Fulvia no era diferente de ellas en el aspecto físico, aunque el color de la tez era más pálido; a César le recordaba el cabello castaño de su madre; los ojos, de un color tirando a púrpura, las cejas y las pestañas oscuras también le recordaban a su madre. Una joven señora dogmática y enérgica, imbuida de un montón de ideas más bien tontas que tenían origen en su apego romántico a los hermanos Graco: su abuelo Cayo y su tío abuelo Tiberio. César sabía que su matrimonio con Publio Clodio no había contado con la aprobación de sus padres, cosa que no había detenido a Fulvia, que estaba decidida a salirse con la suya. Desde la celebración de su matrimonio se había hecho íntima amiga de las hermanas de Clodio, en detrimento de las tres.

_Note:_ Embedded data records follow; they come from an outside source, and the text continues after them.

Lemma validation_loop_ok rules : forall i,
  validation_loop i rules = [] -> Forall (fun r => sr_enabled r = true -> rule_reason r = []) rules.
Proof.
  induction rules as [|r rs IH]; intros i; cbn [validation_loop]; [by constructor|].
  destruct (sr_enabled r) eqn:E; cbn [negb].
  - destruct (is_nil (rule_reason r)) eqn:En; [|by destruct (number 10 (i + 1))].
    intros Hv. constructor; [|by eapply IH]. intros _. by apply is_nil_true.
  - intros Hv. constructor; [by rewrite E|by eapply IH].
Qed.

Lemma compile_loop_omap rules : forall out,
  zlen out + zlen rules <= kMaxRules -> compile_loop rules out = out ++ omap compile_rule rules.
Proof.
  induction rules as [|r rs IH]; intros out Hz; cbn [compile_loop omap list_omap].
  - by rewrite app_nil_r.
  - rewrite zlen_cons in Hz. pose proof (zlen_nonneg rs). zdecide.
    destruct (compile_rule r) as [c|]; rewrite IH; rewrite ?zlen_app, ?zlen_cons, ?zlen_nil; try lia; [|done].
    by rewrite <- app_assoc.
Qed.

(** What a rule without a reason satisfies. *)
Lemma rule_reason_ok r :
  rule_reason r = [] ->
  (kMaxPatternBytes <? zlen (sr_hostRegex r)) = false /\ (kMaxPatternBytes <? zlen (sr_fileRegex r)) = false /\
  (is_nil (sr_hostRegex r) = false -> isValid (anchored (sr_hostRegex r)) = true) /\
  (is_nil (sr_fileRegex r) = false -> isValid (anchored (sr_fileRegex r)) = true) /\
  (sr_protocol r = 0 \/ sr_protocol r = 1 \/ sr_protocol r = 2) /\
  0 <= sr_portFrom r /\ 0 <= sr_portTo r /\
  (is_nil (sr_hostRegex r) = true -> is_nil (sr_fileRegex r) = true ->
   negb (sr_include r) && (sr_portFrom r =? 0) && (sr_protocol r =? ProtoAny) = false).
Proof.
  unfold rule_reason, ProtoAny, ProtoHttps. intros Hr.
  case_if_in Hr E1; [done|]. case_if_in Hr E2; [done|]. case_if_in Hr E3; [done|].
  case_if_in Hr E4; [done|]. case_if_in Hr E5; [done|]. clear Hr. split_bools; to_prop.
  repeat (split; [try done; try lia|]); try done.
  - intros Hn. rewrite Hn in *. by destruct (isValid _).
  - intros Hn. rewrite Hn in *. by destruct (isValid (anchored (sr_fileRegex r))).
  - intros Hh Hf. rewrite Hh, Hf, !andb_true_r in E5. done.
Qed.

(** An enabled rule that passed validation is compiled, and faithfully. *)
Lemma compile_rule_valid r :
  rule_reason r = [] ->
  exists c, compile_rule r = Some c /\ cr_enabled c = sr_enabled r /\ cr_include c = sr_include r /\
    forall tls host port path, sr_enabled r = true ->
      ruleMatchesUrl c tls host port path = raw_matches r tls host port path.
Proof.
  intros Hr. destruct (rule_reason_ok r Hr) as (Eh & Ef & Vh & Vf & Hp & Hpf & Hpt & Hx).
  unfold compile_rule. rewrite Eh, Ef.
  assert ((if (sr_protocol r =? ProtoHttp) || (sr_protocol r =? ProtoHttps)
    then sr_protocol r else ProtoAny) = sr_protocol r) as -> by (by destruct Hp as [->|[->| ->]]).
  assert ((if 0 <? sr_portFrom r then sr_portFrom r else 0) = sr_portFrom r) as -> by (case_match; to_prop; lia).
  assert ((if 0 <? sr_portTo r then sr_portTo r else 0) = sr_portTo r) as -> by (case_match; to_prop; lia).
  cbv zeta. destruct (is_nil (sr_hostRegex r)) eqn:Nh, (is_nil (sr_fileRegex r)) eqn:Nf; cbn [negb andb] in *;
    rewrite ?Vh, ?Vf by done; cbn [negb andb];
    rewrite ?andb_true_r, ?andb_false_r; rewrite ?Hx by done;
    (eexists; split; [reflexivity|]; split; [done|]; split; [done|]);
    intros tls host port path He; unfold ruleMatchesUrl, raw_matches, host_matches, pattern_matches;
    cbn [cr_enabled cr_protocol cr_hostAny cr_hostRx cr_portFrom cr_portTo cr_fileAny cr_fileRx];
    rewrite He, Nh, Nf; cbn [negb orb andb];
    destruct (sr_protocol r =? ProtoAny), (sr_protocol r =? _), (portInRange _ _ _); cbn [negb orb andb];
    rewrite ?andb_false_r, ?andb_true_r; try done;
    repeat match goal with |- context [hasMatch ?a ?b] => destruct (hasMatch a b) end; done.
Qed.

No obstante, ninguna de aquellas jóvenes le preocupaba tanto a César como las dos maduras y turbias señoras que ocupaban el tercer canapé: por una parte Sempronia Tuditani, esposa de un Décimo Junio Bruto y madre de otro -extraña elección por parte de Fulvia, ya que los Sempronios Tuditani habían sido enemigos obstinados de ambos Gracos, lo mismo que lo había sido la familia de Décimo Junio Bruto Calaico, abuelo del marido de Sempronia Tuditani-; y por otra Pala, que había sido esposa del censor Filipo y del censor Publícola, y le había dado un hijo varón a cada uno de ellos. Sempronia Tuditani y Pala debían de tener alrededor de cincuenta años, aunque utilizaban todos los artificios conocidos en la industria cosmética para disimular la edad, desde pintarse y empolvarse el cutis hasta utilizar stibium alrededor de los ojos y carmín en las mejillas y en los labios. Y no se contentaban con tener la figura propia de la mediana edad; se mataban de hambre con regularidad para mantenerse delgadas como palos, y vestían vaporosas túnicas transparentes, que a ellas les parecía que les devolvían la juventud mucho tiempo atrás perdida. El resultado de todas aquellas manipulaciones del proceso de envejecimiento, reflexionó César sonriendo para sus adentros, era tan infructuoso como ridículo. Su propia madre, decidió aquel despiadado mirón, era mucho más atractiva, a pesar de que por lo menos era diez años mayor que ellas. Aurelia, no obstante, no frecuentaba la compañía de hombres, mientras que Sempronia Tuditani y Pala eran putas aristocráticas a las que nunca les faltaban atenciones masculinas, ya que eran famosas por proporcionar, con diferencia, las mejores felaciones de Roma, incluidas las que se podían obtener de profesionales de ambos sexos.